Lemma MarkPageInaccessible_inv st p m m' :
  MarkPageInaccessible st p m = Returned tt m' →
  (page_aligned p = true ∧ 0 < page_size st ∧
   in_user p (pages_of (page_size st)) = true ∧ m' = remap_none st p m)
  ∨ (p = MAP_FAILED ∧ m' = m).
Proof.
  unfold MarkPageInaccessible. rewrite mmap_fixed_anon_private.
  case_bool_decide as Hlen; [|destruct (_ && may_map_fixed _ _ _) eqn:Hok];
    unfold PCHECK, CHECK; (destruct (_ =? p) eqn:Heq; [|done]); intros [= <-].
  - right. apply Z.eqb_eq in Heq. done.
  - left. apply andb_true_iff in Hok as [Hok _].
    apply andb_true_iff in Hok as [? ?]. split_and!; [done | lia | done | done].
  - right. apply Z.eqb_eq in Heq. done.
Qed.

Lemma MarkPageInaccessible_inv_may st p m m' :
  MarkPageInaccessible st p m = Returned tt m' → p ≠ MAP_FAILED →
  may_map_fixed m p (pages_of (page_size st)) = true.
Proof.
  unfold MarkPageInaccessible. rewrite mmap_fixed_anon_private.
  case_bool_decide as Hlen; [|destruct (_ && may_map_fixed _ _ _) eqn:Hok];
    unfold PCHECK, CHECK; (destruct (_ =? p) eqn:Heq; [|done]); intros _ Hp.
  - apply Z.eqb_eq in Heq. done.
  - by apply andb_true_iff in Hok as [_ ?].
  - apply Z.eqb_eq in Heq. done.
Qed.

Lemma MarkPageInaccessible_ok st p m :
  page_aligned p = true → 0 < page_size st →
  in_user p (pages_of (page_size st)) = true →
  may_map_fixed m p (pages_of (page_size st)) = true →
  MarkPageInaccessible st p m = Returned tt (remap_none st p m).
Proof.
  intros Hal Hlen Hu Hmay. unfold MarkPageInaccessible.
  rewrite mmap_fixed_anon_private, bool_decide_eq_false_2 by lia.
  rewrite Hal, Hu, Hmay. simpl. unfold PCHECK, CHECK. by rewrite Z.eqb_refl.
Qed.

Lemma may_map_fixed_mapped (m : vm) p n :
  range_mapped m p n = true → may_map_fixed m p n = true.
Proof. intros Hm. unfold may_map_fixed. rewrite Hm. apply orb_true_r. Qed.

Lemma MarkPageReadWrite_inv st p m m' :
  MarkPageReadWrite st p m = Returned tt m' →
  page_aligned p = true ∧ 0 ≤ page_size st ∧
  range_mapped m p (pages_of (page_size st)) = true ∧ m' = reprotect_rw st p m.
Proof.
  unfold MarkPageReadWrite, mprotect.
  destruct (page_aligned p); simpl; [|done].
  case_bool_decide; simpl; [done|].
  destruct (range_mapped _ _ _); simpl; [|done].
  intros [= <-]. split_and!; [done | lia | done | done].
Qed.

Lemma MarkPageReadWrite_ok st p m :
  page_aligned p = true → 0 ≤ page_size st →
  range_mapped m p (pages_of (page_size st)) = true →
  MarkPageReadWrite st p m = Returned tt (reprotect_rw st p m).
Proof.
  intros Hal Hlen Hm. unfold MarkPageReadWrite, mprotect.
  rewrite Hal, bool_decide_eq_false_2, Hm by lia. done.
Qed.

Lemma in_user_one_page p :
  0 ≤ p → p + PAGE_SIZE ≤ TASK_SIZE → in_user p (pages_of PAGE_SIZE) = true.
Proof.
  intros. unfold in_user. rewrite pages_of_PAGE_SIZE.
  apply andb_true_iff. split; apply Z.leb_le; lia.
Qed.

Lemma range_mapped_one_page (m : vm) p :
  is_Some (m !! page_of p) → range_mapped m p (pages_of PAGE_SIZE) = true.
Proof.
  intros Hm. apply range_mapped_spec. intros i Hi.
  apply elem_of_page_range in Hi. rewrite pages_of_PAGE_SIZE in Hi.
  by replace i with (page_of p) by lia.
Qed.

Lemma remap_none_inside st p (m : vm) a :
  page_aligned p = true → p ≤ a < p + page_size st →
  remap_none st p m !! page_of a = Some (fresh_page PROT_NONE).
Proof.
  intros Hal Ha. unfold remap_none. rewrite lookup_update_range.
  rewrite decide_True; [done|]. by apply page_range_covers.
Qed.

Lemma reprotect_rw_inside st p (m : vm) a :
  page_aligned p = true → p ≤ a < p + page_size st →
  reprotect_rw st p m !! page_of a =
    with_prot (Z.lor PROT_READ PROT_WRITE) <$> m !! page_of a.
Proof.
  intros Hal Ha. unfold reprotect_rw. rewrite lookup_update_range.
  rewrite decide_True; [done|]. by apply page_range_covers.
Qed.

(** Whole pages: a page outside the byte range is not in the page range. *)
Lemma outside_page_range st p a :
  page_aligned p = true → page_size st mod PAGE_SIZE = 0 →
  ¬ (p ≤ a < p + page_size st) →
  page_of a ∉ page_range p (pages_of (page_size st)).
Proof.
  intros Hal Hwhole Hout Hin. apply Hout.
  pose proof PAGE_SIZE_pos as Hp. assert (PAGE_SIZE ≠ 0) as Hnz by lia.
  pose proof (Z.div_mod (page_size st) PAGE_SIZE Hnz) as Hdm.
  rewrite Hwhole, Z.add_0_r in Hdm.
  rewrite Hdm, (Z.mul_comm PAGE_SIZE), pages_of_mul in Hin.
  apply page_range_exact in Hin; [|done]. lia.
Qed.

Lemma remap_none_outside st p (m : vm) a :
  page_aligned p = true → page_size st mod PAGE_SIZE = 0 →
  ¬ (p ≤ a < p + page_size st) →
  remap_none st p m !! page_of a = m !! page_of a.
Proof.
  intros Hal Hwhole Hout. unfold remap_none. rewrite lookup_update_range.
  rewrite decide_False; [done|]. by apply outside_page_range.
Qed.

Lemma reprotect_rw_outside st p (m : vm) a :
  page_aligned p = true → page_size st mod PAGE_SIZE = 0 →
  ¬ (p ≤ a < p + page_size st) →
  reprotect_rw st p m !! page_of a = m !! page_of a.
Proof.
  intros Hal Hwhole Hout. unfold reprotect_rw. rewrite lookup_update_range.
  rewrite decide_False; [done|]. by apply outside_page_range.
Qed.

Lemma range_mapped_remap_none st p (m : vm) :
  range_mapped (remap_none st p m) p (pages_of (page_size st)) = true.
Proof.
  apply range_mapped_spec. intros i Hi. unfold remap_none.
  rewrite lookup_update_range, decide_True by done. by eexists.
Qed.

Lemma may_map_fixed_one_page (m : vm) p :
  is_Some (m !! page_of p) → may_map_fixed m p (pages_of PAGE_SIZE) = true.
Proof. intros Hm. by apply may_map_fixed_mapped, range_mapped_one_page. Qed.

Lemma may_map_fixed_reprotect_rw st p (m : vm) q n :
  may_map_fixed (reprotect_rw st p m) q n = true → may_map_fixed m q n = true.
Proof.
  unfold may_map_fixed. intros Hmay. apply orb_true_iff in Hmay as [Hmin|Hm];
    apply orb_true_iff; [by left | right].
  apply range_mapped_spec. intros i Hi.
  eapply range_mapped_spec in Hm; [|done]. unfold reprotect_rw in Hm.
  rewrite lookup_update_range in Hm. case_decide; [|done].
  by apply fmap_is_Some in Hm.
Qed.

Lemma MapRegion_inv {D : Decls} st m r m' :
  MapRegion st m = Returned r m' →
  (r = MAP_FAILED ∧ m' = m) ∨
  (r = get_unmapped_area m nullptr (RegionSize st) ∧
   0 < RegionSize st ∧ page_aligned r = true ∧ PAGE_SIZE ≤ r ∧
   r + pages_of (RegionSize st) * PAGE_SIZE ≤ TASK_SIZE ∧
   range_free m r (pages_of (RegionSize st)) = true ∧
   m' = update_pages (λ _, Some (fresh_page PROT_NONE))
          (page_range r (pages_of (RegionSize st))) m).
Proof.
  unfold MapRegion. rewrite mmap_anon_private.
  case_bool_decide as Hlen; [intros [= <- <-]; by left|]. cbv zeta.
  destruct (_ && range_free _ _ _) eqn:Hok; intros [= <- <-]; [right | by left].
  apply andb_true_iff in Hok as [Hok Hfree].
  apply andb_true_iff in Hok as [Hok Hu]. apply andb_true_iff in Hok as [Hal Hmin].
  apply Z.leb_le in Hmin.
  unfold in_user in Hu. apply andb_true_iff in Hu as [_ Htop]. apply Z.leb_le in Htop.
  split_and!; [done | lia | done | lia | done..].
Qed.

Lemma MapRegion_mapped {D : Decls} st m r m' a :
  MapRegion st m = Returned r m' → r ≠ MAP_FAILED →
  r ≤ a < r + RegionSize st →
  m !! page_of a = None ∧ m' !! page_of a = Some (fresh_page PROT_NONE).
Proof.
  intros Hmap Hr Ha.
  apply MapRegion_inv in Hmap as [[? _]|(_ & _ & Hal & _ & _ & Hfree & ->)]; [done|].
  pose proof (page_range_covers _ _ _ Hal Ha) as Hin. split.
  - by eapply range_free_spec in Hfree.
  - by rewrite lookup_update_range, decide_True.
Qed.

End PosixFacts.

(* ===================================================================== *)
(** * 7. The slot pool: properties                                        *)
(* ===================================================================== *)

Section PoolFacts.
Context {K : Kernel} {R : Random}.

Lemma page_aligned_add a k :
  page_aligned a = true → page_aligned (a + k * PAGE_SIZE) = true.
Proof.
  intros Hal. unfold page_aligned in *. apply Z.eqb_eq in Hal. apply Z.eqb_eq.
  pose proof PAGE_SIZE_pos. rewrite Z.mod_add by lia. done.
Qed.

Lemma PickFree_nonempty p :
  free_slots p ≠ [] →
  ∃ i p1, PickFree p = Some (i, p1) ∧ i ∈ free_slots p ∧
    pool_state p1 = pool_state p ∧ slot_count p1 = slot_count p ∧
    S (length (free_slots p1)) = length (free_slots p) ∧
    free_slots p1 ⊆ free_slots p.
Proof.
  intros Hne. unfold PickFree.
  destruct (free_slots p) as [|x l] eqn:Hfree; [done|].
  set (k := Z.to_nat (rand_next (rng p) mod Z.of_nat (length (x :: l)))).
  assert (k < length (x :: l))%nat as Hk.
  { subst k. pose proof (Z.mod_pos_bound (rand_next (rng p))
      (Z.of_nat (length (x :: l))) ltac:(simpl; lia)). lia. }
  destruct (lookup_lt_is_Some_2 _ _ Hk) as [i Hi]. rewrite Hi.
  eexists _, _. split_and!; try done; simpl.
  - by eapply list_elem_of_lookup_2.
  - rewrite length_delete by eauto. simpl in *. lia.
  - apply sublist_subseteq, sublist_delete.
Qed.

Lemma Allocate_exhausted p size align c m :
  free_slots p = [] → Allocate p size align c m = Returned (None, p) m.
Proof.
  intros Hfree. unfold Allocate, PickFree. rewrite Hfree.
  by destruct (request_ok _ _ _).
Qed.

Lemma Allocate_free_slot p size align c m :
  pool_ok p m → free_slots p ≠ [] →
  request_ok (page_size (pool_state p)) size align = true →
  ∃ ptr p' m', Allocate p size align c m = Returned (Some ptr, p') m' ∧
    pool_ok p' m' ∧ pool_state p' = pool_state p ∧
    S (length (free_slots p')) = length (free_slots p).
Proof.
  intros (Hps & Hal & Hmapped & Hidx) Hne Hreq. unfold Allocate. rewrite Hreq. simpl.
  destruct (PickFree_nonempty p Hne) as (i & p1 & -> & Hi & Hst & Hcnt & Hlen & Hsub).
  pose proof PAGE_SIZE_pos as Hpos.
  assert (SlotAddress p1 i = SlotAddress p i) as Haddr
    by (unfold SlotAddress; by rewrite Hst).
  assert (page_aligned (SlotAddress p i) = true) as Hsal.
  { unfold SlotAddress. rewrite Hps. by apply page_aligned_add. }
  unfold MarkAccessible. rewrite Hst, Haddr.
  rewrite MarkPageReadWrite_ok; [|done|lia|].
  2:{ rewrite Hps. apply range_mapped_one_page, Hmapped, Hidx, Hi. }
  simpl. eexists _, _, _. split_and!; [done| |done|done].
  split_and!; simpl; [done | done | |].
  - intros j Hj. rewrite Hcnt in Hj. unfold SlotAddress. simpl.
    unfold reprotect_rw. rewrite lookup_update_range.
    case_decide; [apply fmap_is_Some|]; by apply Hmapped.
  - intros j Hj. rewrite Hcnt. apply Hidx, Hsub, Hj.
Qed.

### PROBLEM TO SOLVE
Look through the records above for the string "Returned", then copy every line that has it.

### COMPLETED TASK
  MarkPageInaccessible st p m = Returned tt m' →
  MarkPageInaccessible st p m = Returned tt m' → p ≠ MAP_FAILED →
  MarkPageInaccessible st p m = Returned tt (remap_none st p m).
  MarkPageReadWrite st p m = Returned tt m' →
  MarkPageReadWrite st p m = Returned tt (reprotect_rw st p m).
  MapRegion st m = Returned r m' →
  MapRegion st m = Returned r m' → r ≠ MAP_FAILED →
  free_slots p = [] → Allocate p size align c m = Returned (None, p) m.
  ∃ ptr p' m', Allocate p size align c m = Returned (Some ptr, p') m' ∧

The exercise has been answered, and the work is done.